Fluid-Structure Interactions of Wind on a Plant
Dr. Frédérick P. Gosselin
Associate Professor, Mechanical Engineering, Polytechnique Montréal
Visiting Associate Professor, UBC Department of Botany
When: May 27, 2019 | 2-3 PM
Where: CEME 2202 | 6250 Applied Science Lane
Abstract: Plants live in constantly moving fluid, whether air or water. In response to the loads associated with fluid motion, plants bend and twist, often with great amplitude. These large deformations are not found in traditional engineering application and thus necessitate new specialised scientific developments. Studying Fluid-Structure Interactions (FSI) in botany, forestry and agricultural science is crucial to the optimisation of biomass production for food, energy, and construction materials. FSI are also central in the study of the ecological adaptation of plants to their environment. This seminar presents past work in my lab on drag reduction by reconfiguration, considering 2D deformation, poroelasticity, torsion, and chirality. I will also present ongoing work on flutter and vortex-induced vibrations in plants.

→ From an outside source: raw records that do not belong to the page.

(* ===== verification/Databases.v ===== *)
(** * The database checks (internal/driver/mysql.go, postgres.go, mongodb.go)

    What a check makes of a server's answers.  A check asks each query at most
    once, so a server is the record of its answers; reaching it and logging in
    is the client libraries'. *)

From S2P Require Import Prelude GoStd GoTime Errors Api Float64.

(** ** MySQL and MariaDB *)

(** The rows of a replication status query, as far as the code reads them. *)
Record rows := {
  r_Columns : result error (list string);
  r_Next : bool;
  r_Err : option error;
  r_Scan : result error (list (option string)) }.

Record mysql_server := {
  my_Ping : option error;
  my_Row : string → result error (string * string);   (* one row of two strings *)
  my_Query : string → result error rows }.

Section mysql.
(** [strconv.Quote] and the text of [strconv.Atoi]'s errors. *)
Variable Quote : string → string.
Variable atoi_error : num_error → error.

Definition Atoi (s : string) : result error Z :=
  match ParseInt s with (n, None) => Ok n | (_, Some e) => Err (atoi_error e) end.

Definition globalInt (srv : mysql_server) (query : string) : result error Z :=
  match my_Row srv query with
  | Err e => Err e
  | Ok (_, value) => Atoi value
  end.

Definition nullText (v : option string) : string := default "NULL" v.

(** [status[col] = values[i]] for the columns in order. *)
Definition status_of (cols : list string) (values : list (option string)) : gmap string (option string) :=
  foldl (λ m p, <[p.1 := p.2]> m) ∅ (zip cols values).

(** The first of the names that is a column, or the first name and NULL. *)
Fixpoint find_column (status : gmap string (option string)) (names : list string)
  : option (string * option string) :=
  match names with
  | [] => None
  | name :: names =>
      match status !! name with
      | Some v => Some (name, v)
      | None => find_column status names
      end
  end.

Definition column (status : gmap string (option string)) (name : string) (names : list string)
  : string * option string :=
  default (name, None) (find_column status (name :: names)).

Definition running (status : gmap string (option string)) (name : string) (names : list string)
  : option error :=
  let '(name, v) := column status name names in
  if decide (default "" v = "Yes") then None
  else Some (ENew (name +:+ " is " +:+ nullText v +:+ ", expected Yes")).

(** The lag and the two threads of a replica. *)
Definition replication_status (status : gmap string (option string)) (maxBehind : Z) : option error :=
  match running status "Replica_IO_Running" ["Slave_IO_Running"] with
  | Some e => Some e
  | None =>
      match running status "Replica_SQL_Running" ["Slave_SQL_Running"] with
      | Some e => Some e
      | None =>
          let '(name, behind) := column status "Seconds_Behind_Source" ["Seconds_Behind_Master"] in
          match behind with
          | None | Some "" => Some (ENew (name +:+ " is NULL"))
          | Some text =>
              match Atoi text with
              | Err e => Some (EWrap (name +:+ " is " +:+ Quote text +:+ ": ") e)
              | Ok seconds =>
                  if maxBehind <? seconds then
                    Some (ENew (name +:+ " exceeds max allowed (" +:+ FormatInt maxBehind +:+ ")"))
                  else None
              end
          end
      end
  end.

(** A syntax error: the server does not know the newer statement. *)
Definition er_parse_error : Z := 1064.

Definition replica_rows (srv : mysql_server) : result error rows :=
  match my_Query srv "SHOW REPLICA STATUS" with
  | Err e => if has_kind (KMySQL er_parse_error) e then my_Query srv "SHOW SLAVE STATUS" else Err e
  | Ok r => Ok r
  end.

Definition checkReplication (srv : mysql_server) (maxBehind : Z) : option error :=
  match replica_rows srv with
  | Err e => Some (EWrap "failed to query replication status: " e)
  | Ok rows =>
      match r_Columns rows with
      | Err e => Some (EWrap "failed to get replication status columns: " e)
      | Ok cols =>
          if negb (r_Next rows) then
            Some (match r_Err rows with
                  | Some e => EWrap "failed to read replication status: " e
                  | None => ENew "replication status is empty, but maxSecondsBehindMaster is set"
                  end)
          else
            match r_Scan rows with
            | Err e => Some (EWrap "failed to scan replication status: " e)
            | Ok values => replication_status (status_of cols values) maxBehind
            end
      end
  end.

(** More than nine tenths of the connections are in use. *)
Definition crowded (threads maxConnections : Z) : bool :=
  (0 <? maxConnections) && fltb (fdec 90 2) (fdiv (float_of_int threads) (float_of_int maxConnections)).
(** One step of one goroutine.  [flush] is [r.Buffered() == 0]: with nothing
    left to read it holds, before that it depends on how the bytes arrive. *)
Inductive net_step (n : Net) : net_event → Net → Prop :=
| step_accept input :
    n_closed n = false → net_step n (Accepted (n_next n) input) (accepted n input)
| step_receive id c args rest :
    n_conns n !! id = Some c → c_cmd c = None → readCommand Quote (c_in c) = Done args rest →
    net_step n (Received id args) (with_conns n (<[id := received c args rest]> (n_conns n)))
| step_reply id c args a s flush :
    n_conns n !! id = Some c → c_cmd c = Some args → exec (n_srv n) args = Some (a, s) →
    (c_in c = "" → flush = true) →
    net_step n (Replied id args a) (with_srv (with_conns n (<[id := replied c a flush]> (n_conns n))) s)
| step_reply_unsent id c args a s :
    n_conns n !! id = Some c → c_cmd c = Some args → exec (n_srv n) args = Some (a, s) →
    net_step n (Replied id args a) (with_srv (with_conns n (delete id (n_conns n))) s)   (* Flush failed *)
| step_end id c e :
    n_conns n !! id = Some c → c_cmd c = None → readCommand Quote (c_in c) = Failed e →
    net_step n (Ended id) (with_conns n (delete id (n_conns n)))
| step_test op : net_step n (Tested op) (with_srv n (apply_op op (n_srv n)))
| step_close : net_step n Closed (Close n).

(** Any interleaving of the goroutines, from the start of the server. *)
Inductive runs : list net_event → Net → Prop :=
| runs_start : runs [] listen
| runs_step t n e n' : runs t n → net_step n e n' → runs (t ++ [e]) n'.

(** ** What a run amounts to *)

(** The commands and the tests' calls, one after the other. *)
Fixpoint sequential (s : Server) (t : list net_event) (s' : Server) : Prop :=
  match t with
  | [] => s' = s
  | Replied _ args a :: t => ∃ s1, exec s args = Some (a, s1) ∧ sequential s1 t s'
  | Tested op :: t => sequential (apply_op op s) t s'
  | _ :: t => sequential s t s'
  end.

(** What one connection received, and what it was answered. *)
Definition received_by (id : nat) (t : list net_event) : list (list string) :=
  omap (λ e, match e with Received i args => if decide (i = id) then Some args else None | _ => None end) t.

Definition run_by (id : nat) (t : list net_event) : list (list string) :=
  omap (λ e, match e with Replied i args _ => if decide (i = id) then Some args else None | _ => None end) t.

Definition answers_to (id : nat) (t : list net_event) : list answer :=
  omap (λ e, match e with Replied i _ a => if decide (i = id) then Some a else None | _ => None end) t.

(** The commands of an input, as they are read one by one. *)
Fixpoint parses (input : string) (cmds : list (list string)) (rest : string) : Prop :=
  match cmds with
  | [] => rest = input
  | args :: cmds => ∃ input', readCommand Quote input = Done args input' ∧ parses input' cmds rest
  end.

(** The commands on record: all but those of the handshake. *)
Definition recorded (args : list string) : bool :=
  match args with
  | [] => false
  | name :: _ => negb (bool_decide (to_upper name ∈ ["HELLO"; "CLIENT"; "SELECT"; "AUTH"; "PING"; "CLUSTER"]))
  end.

Definition on_record (t : list net_event) : list (list string) :=
  omap (λ e, match e with Replied _ args _ => if recorded args then Some args else None | _ => None end) t.

(** ** The log *)

Lemma commands_hset_pairs key args : ∀ s added, commands (hset_pairs s key args added).2 = commands s.
Proof.
  induction args as [args IH] using (induction_ltof1 _ (@length string)); unfold ltof in IH.
  destruct args as [|f [|v args]]; intros s added; [done..|]. cbn [hset_pairs]. rewrite IH by (simpl; lia). done.
Qed.

Lemma commands_hdel s key field : commands (hdel s key field) = commands s.
Proof. unfold hdel. by case_bool_decide. Qed.

Lemma commands_foldl {A} (f : A * Server → string → A * Server) l :
  (∀ acc x, commands (f acc x).2 = commands acc.2) → ∀ acc, commands (foldl f acc l).2 = commands acc.2.
Proof. intros Hf. induction l as [|x l IH]; intros acc; [done|]. cbn [foldl]. by rewrite IH, Hf. Qed.

Lemma commands_hdel_steps key l acc : commands (foldl (hdel_step key) acc l).2 = commands acc.2.
Proof.
  apply commands_foldl. intros [n s] f. unfold hdel_step. case_match; [|done]. cbn [snd]. apply commands_hdel.
Qed.

Lemma commands_hexpire_steps key ttl l acc : commands (foldl (hexpire_step key ttl) acc l).2 = commands acc.2.
Proof.
  apply commands_foldl. intros [n s] f. unfold hexpire_step. repeat case_match; cbn [snd]; rewrite ?commands_hdel; done.
Qed.

Lemma commands_sadd_steps key l acc : commands (foldl (sadd_step key) acc l).2 = commands acc.2.
Proof. apply commands_foldl. by intros [n s] f. Qed.

Lemma commands_del_steps l acc : commands (foldl del_step acc l).2 = commands acc.2.
Proof. apply commands_foldl. by intros [n s] f. Qed.

Lemma data_command_commands s cmd args a s' :
  data_command s cmd args = Some (a, s') → commands s' = commands s.
Proof.
  unfold data_command. intros H. repeat (case_decide || case_match); simplify_eq; try done.
  all: match goal with E : ?x = (_, ?t) |- commands ?t = _ => replace t with x.2 by (by rewrite E) end.
  - apply commands_hset_pairs.
  - apply commands_hdel_steps.
  - apply commands_hexpire_steps.
  - apply commands_sadd_steps.
  - apply commands_del_steps.
Qed.

Lemma exec_commands s args a s' :
  exec s args = Some (a, s') → commands s' = commands s ++ (if recorded args then [args] else []).
Proof.
  unfold exec, recorded. destruct args as [|name args]; [intros [= _ <-]; by rewrite app_nil_r|].
  destruct (decide (to_upper name = "HELLO")) as [E|N1]; [rewrite E; intros [= _ <-]; by rewrite app_nil_r|].
  destruct (decide (to_upper name ∈ ["CLIENT"; "SELECT"; "AUTH"])) as [E|N2].
  { intros [= _ <-]. rewrite bool_decide_true by set_solver. by rewrite app_nil_r. }
  destruct (decide (to_upper name = "PING")) as [E|N3]; [rewrite E; intros [= _ <-]; by rewrite app_nil_r|].
  destruct (decide (to_upper name = "CLUSTER")) as [E|N4]; [rewrite E; intros [= _ <-]; by rewrite app_nil_r|].
  rewrite bool_decide_false by set_solver. cbn [negb]. destruct (failing _ _ _); [by intros [= _ <-]|].
  by intros ->%data_command_commands.
Qed.

Lemma apply_op_commands op s : commands (apply_op op s) = commands s.
Proof.
  destruct op as [| | |key members|]; try done. cbn [apply_op]. unfold SAdd. revert s.
  induction members as [|m members IH]; intros s; [done|]. cbn [foldl]. by rewrite IH.
Qed.

Lemma sequential_commands t : ∀ s s', sequential s t s' → commands s' = commands s ++ on_record t.
Proof.
  induction t as [|e t IH]; intros s s'; cbn [sequential on_record omap list_omap].
  { intros ->. by rewrite app_nil_r. }
  destruct e; try apply IH.
  - intros (s1 & Hx & Hs). rewrite (IH _ _ Hs), (exec_commands _ _ _ _ Hx).
    change (omap _ t) with (on_record t). by destruct (recorded args); rewrite <-(assoc app).
  - intros Hs. by rewrite (IH _ _ Hs), apply_op_commands.
Qed.

(** ** Every run *)

Lemma sequential_app t1 t2 : ∀ s s', sequential s (t1 ++ t2) s' ↔ ∃ s1, sequential s t1 s1 ∧ sequential s1 t2 s'.
Proof.
  induction t1 as [|e t1 IH]; intros s s'; cbn [app sequential].
  { split; [by exists s|]. by intros (? & -> & ?). }
  destruct e; try apply IH. split.
  - intros (s1 & Hx & (s2 & H1 & H2)%IH). exists s2. split; [by exists s1|done].
  - intros (s2 & (s1 & Hx & H1) & H2). exists s1. split; [done|]. apply IH. by exists s2.
Qed.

Biography: Frédérick P. Gosselin specialises in slender structure mechanics. He is an Associate Professor in the Mechanical Engineering Department of Polytechnique Montréal (appointed in 2012). He obtained his M.Eng. from McGill University in Montreal in 2006 under the supervision of Michael P. Païdoussis for his work on fundamental fluid-structure interactions. He then obtained a Doctoral degree from École Polytechnique in Palaiseau, France (2009) under the supervision of Emmanuel De Langre for his work on the mechanisms of fluid-structure interactions in fluid flow over vegetation. He was then awarded an FQRNT post-doctoral fellowship at Polytechnique Montréal (2010-11). He studies a variety of slender structures ranging from tree branches and leaves, spider silk, and cell membranes to aircraft wings and hydraulic turbines. He holds an NSERC Discovery grant to study plant biomechanics. Moreover, Prof. Gosselin develops new biomimetic 3D printing technologies for making spider silk-inspired fibers. He leads a collaborative industrial project on modelling numerically the shot peen forming of thin aluminum structures with residuals stresses. These simulations are highly versatile, he is currently spending his sabbatical year (2018-19) at the Botany Department of UBC to adapt these metal forming models to simulate biological growth in kelp blade morphogenesis.